Improving recognition accuracy on CVSD speech under mismatched conditions
2003
Emerging technology in mobile communications is seeing increasingly high acceptance as a preferred choice for last-mile communication. There have been a wide range of techniques to achieve signal compression to suit to the smaller bandwidths available on mobile communication channels; but speech recognition methods have seen success mostly only in controlled speech environments. However, designing of speech recognition systems for mobile communications is crucial in order to provide voice enabled command and control and for applications like Mobile Voice Commerce. Continuously Variable Slope Delta (CVSD) modulation, a technique for low bitrate coding of speech, has been in use particularly in military wireless environments for over 30 years, and is now also adopted by BlueTooth.
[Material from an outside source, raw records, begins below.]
(** ** Counting tokens *)

(** X7.  In a program where [ValueError] is not a kind of [KeyError]:
    [num_tokens_from_string] returns a count only when the encoding was
    found and the text was encoded, and the count is then the number of
    tokens.  It never lets out an exception that [except KeyError] would
    catch: a [KeyError], or an instance of any subclass of it, raised by
    either library call comes out as [ValueError] with the message
    "Unsupported encoding: " followed by the encoding's name.  Any other
    exception comes out unchanged; so an unknown name, signalled by the
    library with a [KeyError] of any kind or with a [ValueError], always
    reaches the caller as a [ValueError]. *)
Theorem num_tokens_from_string_outcome (issubclass : string → string → bool)
    (get_encoding : string → exn + tiktoken.Encoding)
    (text encoding_name : string) :
  issubclass "ValueError" "KeyError" = false →
  let result :=
    num_tokens_from_string issubclass get_encoding text encoding_name in
  let unsupported :=
    Exception "ValueError" ("Unsupported encoding: " +:+ encoding_name) in
  (∀ n, result = inr n →
        ∃ encoding tokens,
          get_encoding encoding_name = inr encoding ∧
          tiktoken.encode encoding text = inr tokens ∧
          n = length tokens) ∧
  (∀ e, result = inl e → isinstance issubclass e "KeyError" = false) ∧
  (∀ e, (get_encoding encoding_name = inl e ∨
         ∃ encoding, get_encoding encoding_name = inr encoding ∧
                     tiktoken.encode encoding text = inl e) →
        result = inl (if isinstance issubclass e "KeyError"
                      then unsupported else e)) ∧
  (∀ cls msg, get_encoding encoding_name = inl (Exception cls msg) →
              issubclass cls "KeyError" = true ∨ cls = "ValueError" →
              ∃ msg', result = inl (Exception "ValueError" msg')).
Proof.
  intros Hvalue result unsupported. subst result unsupported.
  unfold num_tokens_from_string.
  destruct (get_encoding encoding_name) as [e0 | encoding] eqn:E0.
  - split; [| split; [| split]].
    + intros n. destruct (isinstance issubclass e0 "KeyError"); discriminate.
    + intros e. destruct (isinstance issubclass e0 "KeyError") eqn:K;
        intros [= <-]; [exact Hvalue | exact K].
    + intros e [[= ->] | (enc & He & _)]; [| discriminate He].
      by destruct (isinstance issubclass e "KeyError").
    + intros cls msg [= ->] [Hsub | ->]; simpl.
      * rewrite Hsub. eauto.
      * destruct (issubclass "ValueError" "KeyError"); eauto.
  - destruct (tiktoken.encode encoding text) as [e1 | tokens] eqn:E1.
    + split; [| split; [| split]].
      * intros n. destruct (isinstance issubclass e1 "KeyError");
          discriminate.
      * intros e. destruct (isinstance issubclass e1 "KeyError") eqn:K;
          intros [= <-]; [exact Hvalue | exact K].
      * intros e [He | (enc & [= <-] & He)]; [discriminate He |].
        rewrite E1 in He. injection He as ->.
        by destruct (isinstance issubclass e "KeyError").
      * discriminate.
    + split; [| split; [| split]].
      * intros n [= <-]. eauto.
      * discriminate.
      * intros e [He | (enc & [= <-] & He)]; [discriminate He |].
        rewrite E1 in He. discriminate He.
      * discriminate.
Qed.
CVSD is particularly suitable for Internet and mobile environments due to its robustness against transmission errors, and simplicity of implementation and the absence of a need for synchronization. In this paper, we study some characteristics of the CVSD speech in the context of robust recognition of compressed speech, and present two methods of improving the recognition accuracy in Automatic Speech Recognition (ASR) systems. We study the characteristics of the features extracted for ASR and how they relate to the corresponding features computed from Pulse Coded Modulation (PCM) speech and apply this relation to correct the CVSD features to improve recognition accuracy. Secondly we show that the ASR done on bit-streams directly, gives a good recognition accuracy and when combined with our approach gives a better accuracy.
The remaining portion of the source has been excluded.